Mayor Adams — who was a strong supporter of New York being a sanctuary city, is now burdened with the influx of thousands of migrants and the enormous costs associated with such a hare-brained idea — decided to pursue other courses of action. 

Failing to obtain necessary funds from the Biden administration after enlisting the help of Sens. Schumer and Gillibrand in that pursuit, he declared the burden should be shared equally by dispersing the migrants across the U.S. 

And because we as New Yorkers are all in this together, his latest proposal involves all of us going to Washington, D.C., in mass to protest our grievances. 

Not he nor any other Democrat, barring a few traditional ones, would stand in solidarity and proclaim in one voice, “Mr. President, close the border, protect our nation from unvetted migrants and save us from financial devastation.” 

Where are the statesmen whose love of country surpasses the goal of just getting re-elected? As patriots, we must seek them out and elect them. 
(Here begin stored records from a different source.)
(* ===== verification/TimeserverProps.v ===== *)
(** * Time synchronization goes on (src/timeserver.c)

    While there are time servers one of three things happens: a server is asked, and a timer will ask it again; the
    name of a server is looked up; or the list is tried again after a while. *)

From S2P Require Import Prelude Inet Buffer Effects Double Ntp NtpProps Timeserver.
From stdpp Require Import list gmap.
Open Scope Z_scope.

Module TimeserverProps.
Import Timeserver.

(** ** The list of servers *)

(** The first occurrence of every text. *)
Fixpoint firsts (seen l : list text) : list text :=
  match l with
  | [] => []
  | x :: l => if bool_decide (x ∈ seen) then firsts seen l else x :: firsts (x :: seen) l
  end.

Lemma add_list_alt l x : add_list l x = if bool_decide (x ∈ l) then l else x :: l.
Proof.
  unfold add_list. destruct (existsb _ l) eqn:E.
  - apply existsb_exists in E as (y & Hy & <-%bool_decide_eq_true). rewrite bool_decide_eq_true_2; [done|]. by apply list_elem_of_In.
  - rewrite bool_decide_eq_false_2; [done|]. intros Hx%list_elem_of_In. assert (existsb (fun existing => bool_decide (existing = x)) l = true) by
      (apply existsb_exists; exists x; split; [done|by apply bool_decide_eq_true_2]). congruence.
Qed.

Lemma fold_add_list l acc : fold_left add_list l acc = rev (firsts acc l) ++ acc.
Proof.
  revert acc. induction l as [|x l IH]; intros acc; [done|]. cbn [fold_left firsts]. rewrite IH, add_list_alt. case_bool_decide; [done|].
  cbn [rev]. by rewrite <- app_assoc.
Qed.

(** The sources of servers in the order of their priority. *)
Definition all_servers (e : env) (service : option Z) : list text :=
  timeservers_config e service ++ timeservers e service ++ option_list (gateway e service) ++ global_timeservers e ++ fallback_timeservers e.

Lemma firsts_NoDup seen l : NoDup (firsts seen l) /\ forall x, x ∈ firsts seen l <-> x ∈ l /\ x ∉ seen.
Proof.
  revert seen. induction l as [|x l IH]; intros seen.
  { split; [constructor|]. intros x. cbn. set_solver. }
  cbn. case_bool_decide as Hx.
  - destruct (IH seen) as [H1 H2]. split; [done|]. intros y. rewrite H2, elem_of_cons. split; [tauto|]. intros [[->|] ?]; done.
  - destruct (IH (x :: seen)) as [H1 H2]. split; [constructor; [rewrite H2, elem_of_cons; tauto|done]|].
    intros y. rewrite !elem_of_cons, H2, not_elem_of_cons. destruct (decide (y = x)) as [->|]; [by split; auto|tauto].
Qed.

(** C35: The list of time servers has every server of the service's configuration, of DHCP, the gateway, the global and the
    fallback servers once, in the order in which they are first named; it is empty if time updates are manual.  The fallback servers
    are in the list whether or not there are others, and whether or not gateways are used, unlike the manual of the configuration
    file says. *)
Theorem timeservers_in_order e service : get_all e service = (if manual e then [] else firsts [] (all_servers e service)) /\
  NoDup (get_all e service) /\ (manual e = false -> forall x, x ∈ get_all e service <-> x ∈ all_servers e service).
Proof.
  assert (E : get_all e service = if manual e then [] else firsts [] (all_servers e service)).
  { unfold get_all, all_servers. destruct (manual e); [done|].
    replace (match gateway e service with Some gw => _ | None => _ end)
      with (fold_left add_list (option_list (gateway e service)) (fold_left add_list (timeservers e service) (fold_left add_list (timeservers_config e service) [])))
      by by destruct (gateway e service).
    by rewrite <- !fold_left_app, fold_add_list, app_nil_r, rev_involutive. }
  split; [done|]. rewrite E. destruct (manual e); [split; [constructor|done]|]. destruct (firsts_NoDup [] (all_servers e service)) as [H1 H2].
  split; [done|]. intros _ x. rewrite H2. set_solver.
Qed.

(** ** What is going on *)

(** The sources of the main loop: the timer for another try is noted, and it is the only one. *)
Record sources_ok (s : state) : Prop := {
  so_restart id : sources s !! id = Some timeserver_sync_restart_cb -> ts_backoff_id s = id;
  so_backoff : ts_backoff_id s <> 0 -> sources s !! ts_backoff_id s = Some timeserver_sync_restart_cb;
  so_ids id : is_Some (sources s !! id) -> 0 < id < next_source s;
  so_next : 0 < next_source s;
}.

(** A lookup the resolver works on is the one that is noted. *)
Definition lookup_ok (s : state) : Prop := forall p, lookup_pending s = Some p -> resolv_id s = p /\ 0 < p.

Definition asking (s : state) : Prop := exists d, Ntp.ntp (ntp s) = Some d /\ NtpProps.timed d /\ lookup_pending s = None /\ ts_backoff_id s = 0.
Definition resolving (s : state) : Prop := Ntp.ntp (ntp s) = None /\ lookup_pending s <> None /\ ts_backoff_id s = 0.
Definition waiting (s : state) : Prop := Ntp.ntp (ntp s) = None /\ lookup_pending s = None /\ ts_backoff_id s <> 0.
Definition idle (s : state) : Prop := Ntp.ntp (ntp s) = None /\ lookup_pending s = None /\ ts_backoff_id s = 0.

Definition busy (s : state) : Prop := asking s \/ resolving s \/ waiting s.

(** [xs]: a source of the NTP client that is being dispatched. *)
Record tbase (xs : option Z) (s : state) : Prop := {
  tb_ntp : NtpProps.ninv xs (ntp s);
  tb_sources : sources_ok s;
  tb_lookup : lookup_ok s;
  tb_servers : timeservers_list s <> [] -> resolv s = true /\ 0 < ts_recheck_id s;
  tb_quiet : timeservers_list s = [] -> ts_backoff_id s = 0;
}.

Record tinv (xs : option Z) (s : state) : Prop := {
  ti_base : tbase xs s;
  ti_busy : timeservers_list s <> [] -> busy s;
  ti_idle : timeservers_list s = [] -> idle s;
}.

(** What the code relies on: sockets have a number that is not 0, and the resolver accepts names. *)
Record env_ok (e : env) : Prop := {
  eo_socket f : Ntp.open_socket (ntp_env e) f <> Some 0;
  eo_lookup x : exists id, lookup_hostname e x = inr id /\ 0 < id;
}.

Lemma on_ntp_run {A} (m : Ntp.M A) s (R : A -> Ntp.state -> Prop) (Q : A -> state -> list output -> Prop) :
  returns m (ntp s) (fun a n _ => R a n) -> (forall a n o, R a n -> Q a (set_ntp n s) o) -> returns (on_ntp m) s Q.
Proof. intros (a & n & o & E & HR) HQ. exists a, (set_ntp n s), (map Ntp_output o). unfold on_ntp. rewrite E. auto. Qed.

Lemma on_ntp_bind {A B} (m : Ntp.M A) (k : A -> M B) s (R : A -> Ntp.state -> list Ntp.output -> Prop) (Q : B -> state -> Prop) : returns m (ntp s) R ->
  (forall a n o, R a n o -> returns (k a) (set_ntp n s) (fun b s' _ => Q b s')) -> returns (on_ntp m ≫= k) s (fun b s' _ => Q b s').
Proof.
  intros (a & n & o & E & HR) Hk. destruct (Hk a n o HR) as (b & s' & o' & E' & HQ). exists b, s', (map Ntp_output o ++ o').
  split; [|done]. apply (bind_run _ _ _ a (set_ntp n s)); [|done]. unfold on_ntp. by rewrite E.
Qed.

Lemma stop_ts xs s : NtpProps.ninv xs (ntp s) -> on_ntp Ntp.__connman_ntp_stop s = Some (tt, set_ntp (NtpProps.stop_state (ntp s)) s, []).
Proof. intros Hi. unfold on_ntp. by rewrite (NtpProps.stop_nd xs). Qed.

Lemma nameservers_run s : resolv s = true -> lookup_ok s -> ts_set_nameservers s = Some (tt, set_pending None s, []).
Proof.
  intros Hr Hl. unfold ts_set_nameservers. eapply bind_next; [done|]. unfold lookup_ok in Hl.
  destruct (Z.ltb_spec 0 (resolv_id s)) as [Hp|Hp].
  - eapply bind_next; [done|]. rewrite Hr. eapply bind_next; [done|]. case_bool_decide as E; [done|].
    destruct (lookup_pending s) as [p|] eqn:El; [|by destruct s; cbn in *; subst]. destruct (Hl p eq_refl). congruence.
  - destruct (lookup_pending s) as [p|] eqn:El; [destruct (Hl p eq_refl); lia|]. by destruct s; cbn in *; subst.
Qed.

Lemma synced_run b s : exists b' o, set_synced b s = Some (tt, set_is_synced b' s, o).
Proof.
  unfold set_synced. destruct (eqb (ts_is_synced s) b) eqn:E.
  - exists (ts_is_synced s), []. eapply bind_next; [done|]. rewrite E. by destruct s.
  - exists b, [Synced b]. eapply bind_next; [done|]. by rewrite E.
Qed.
Thomas and Constance Dowd 

Oakland Gardens


Churches Live On With Parishioners 

Dear Editor: Over the last several days a bedrock of the Diocese of Brooklyn, St. Patrick’s Church on Kent Avenue in Brooklyn, was demolished. 

No one can measure the number of positive things that happened there over nine generations of Long Island Catholics. 
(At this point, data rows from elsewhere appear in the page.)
Lemma lay_sequence (l : list Node) (indent : nat) :
  l <> [] -> Forall laid l ->
  exists text,
    (fix each (l : list Node) : outcome string :=
       match l with
       | [] => Return EmptyString
       | child :: l' =>
           s <- generate_code float_str child indent ;;
           r <- each l' ;;
           Return (s ++ r)%string
       end) l = Return text
    /\ String.prefix (indentation indent) text = true
    /\ ends_with_newline text = true.
Proof.
  intros Hne Hl. induction Hl as [|c l Hc Hl IH]; [now elim Hne|].
  destruct (Hc indent) as (s & Hs & Hp & He). rewrite Hs. cbn [bind].
  destruct l as [|c' l'].
  - cbn [bind]. exists (s ++ "")%string. rewrite string_app_nil_r. auto.
  - destruct (IH ltac:(discriminate)) as (text & Ht & _ & He').
    rewrite Ht. cbn [bind]. eexists. split; [reflexivity|].
    split; [now apply prefix_app_l | now apply ends_app].
Qed.

Lemma lay_statements l v : l <> [] -> Forall laid l -> laid (MkNode statements l v).
Proof. intros Hne Hl indent. cbn [generate_code]. now apply lay_sequence. Qed.

Lemma lay_program l v : l <> [] -> Forall laid l -> laid (MkNode program l v).
Proof. intros Hne Hl indent. cbn [generate_code]. now apply lay_sequence. Qed.

(** Uses what is known of each step of a production, in order. *)
Ltac lay_steps :=
  repeat match goal with
    | H : pbind _ _ = POk _ _ |- _ =>
        let x := fresh "x" in let r := fresh "r" in let E := fresh "E" in
        apply pbind_ok in H as (x & r & E & H)
    | H : expect _ _ = POk _ _ |- _ =>
        let Heq := fresh "Heq" in let Hty := fresh "Hty" in
        apply expect_ok in H as [Heq Hty];
        first [ subst | inversion Heq; subst; clear Heq ]
    | H : Forall tok_ok (_ :: _) |- _ =>
        let Ht := fresh "Ht" in let Hr := fresh "Hr" in
        apply Forall_cons_iff in H as [Ht Hr]
    | H : parse_expression _ = POk _ _ |- _ => unfold parse_expression in H
    | HS : sound _ ?p, H : ?p ?x = POk _ _, HF : Forall tok_ok ?x |- _ =>
        let Hn := fresh "Hn" in let Hr := fresh "Hr" in
        apply (HS _ _ _ HF) in H as [Hn Hr]
    | H : parse_operand ?o [] ?x = POk _ _, HF : Forall tok_ok ?x |- _ =>
        let Hn := fresh "Hn" in let Hr := fresh "Hr" in
        apply (parse_operand_sound float_str o _ _ _ HF) in H as [Hn Hr]
    | H : POk _ _ = POk _ _ |- _ => inversion H; subst; clear H
    | H : match ?x with _ => _ end = POk _ _ |- _ =>
        let E := fresh "E" in destruct x eqn:E; try discriminate
    end.

Ltac lay_done :=
  split;
  [ first [ apply lay_declaration_bare | apply lay_declaration_init
          | apply lay_assignment | apply lay_increment | apply lay_output
          | apply lay_return | apply lay_if | apply lay_if_else | apply lay_for
          | apply lay_while | apply lay_function | apply lay_class ];
    assumption
  | first [ assumption | now constructor ] ].

Lemma parse_declaration_tail_lay id : sound laid (parse_declaration_tail id).
Proof.
  intros toks n r HF H. unfold parse_declaration_tail in H.
  lay_steps; lay_done.
Qed.

Lemma parse_float_declaration_lay : sound laid parse_float_declaration.
Proof.
  intros toks n r HF H. unfold parse_float_declaration in H.
  lay_steps; lay_done.
Qed.

Lemma parse_after_identifier_lay id : sound laid (parse_after_identifier id).
Proof.
  intros toks n r HF H. unfold parse_after_identifier in H.
  lay_steps; lay_done.
Qed.

Lemma parse_output_lay : sound laid parse_output.
Proof.
  intros toks n r HF H. unfold parse_output in H.
  lay_steps; lay_done.
Qed.

Lemma parse_return_lay : sound laid parse_return.
Proof.
  intros toks n r HF H. unfold parse_return in H.
  lay_steps; lay_done.
Qed.

Lemma parse_class_lay : sound laid parse_class.
Proof.
  intros toks n r HF H. split.
  - destruct (parse_class_shape float_str toks n r HF H) as (name & ds & -> & Hds).
    now apply lay_class.
  - eapply strict_suffix_Forall; [|exact HF].
    eapply parse_class_suffix; eassumption.
Qed.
Its presence impacted the thousands of people who worshiped and received the sacraments there, and all the children educated in the school for over a century. 

Catholic churches are not landmarks; they live on with the parishioners who worshiped there. 

Dennis H. Raymond, Sr. 

Marlboro, NJ


A New Papal Development on War 

Dear Editor: Over the Christmas break, I had a chance to peruse the pope’s new book and was astounded by what I found there. In his new book, “I Am Asking in the Name of God: Ten Prayers for a Future of Hope,” Pope Francis made a startling, unprecedented pronouncement. 

“To the explicit rejection of my predecessors, the events of the first two decades of this century compel me to add, unambiguously, that there is no occasion in which a war can be considered just. There is never a place for the barbarism of war, especially not when contention acquires one of its most unjust faces: that of so-called ‘preventive wars’ ” (Vatican News). 

The pope is adding a slight edge here to his moral assessment of war in “Fratelli Tutti,” where he states that “war is the negation of all rights and a dramatic assault on the environment,” and that some people “wrongly justify even ‘preventive’ attacks or acts of war” (258). St. Augustine, the pope says, “forged a concept of ‘just war’ that we no longer uphold in our own day” (footnote 242). 

So, the Church’s teaching on war is undergoing a transformation. At present, the Vatican’s official stance seems to be that while in theory a war could be just, in reality wars never are. 

“Fratelli Tutti” makes it clear that the present pope sees the distinction between war and “the savagery of war” as conceptual in nature. 

In reality, all wars are savage. This development parallels in many ways a similar development in the Church’s official teaching on the death penalty, which reached a culmination in 2018 with an addendum by the Holy Father to the teaching in Catechism of the Catholic Church. 

While the Church has yet to update the discussion of legitimate defense in the Catechism of the Catholic Church and Compendium of the Social Doctrine of the Church, I believe we can safely speak of a new development in the teaching on the morality of war. 

I do not want to give the impression that the development is over. It is more of a process in my mind, but this is the latest stage in it. 

As long as Pope Francis is pope, all Catholics need to respect his latest assessment of war in his newest book. 

Pope Francis implores us to not lose sight of the millions of victims of the madness of war.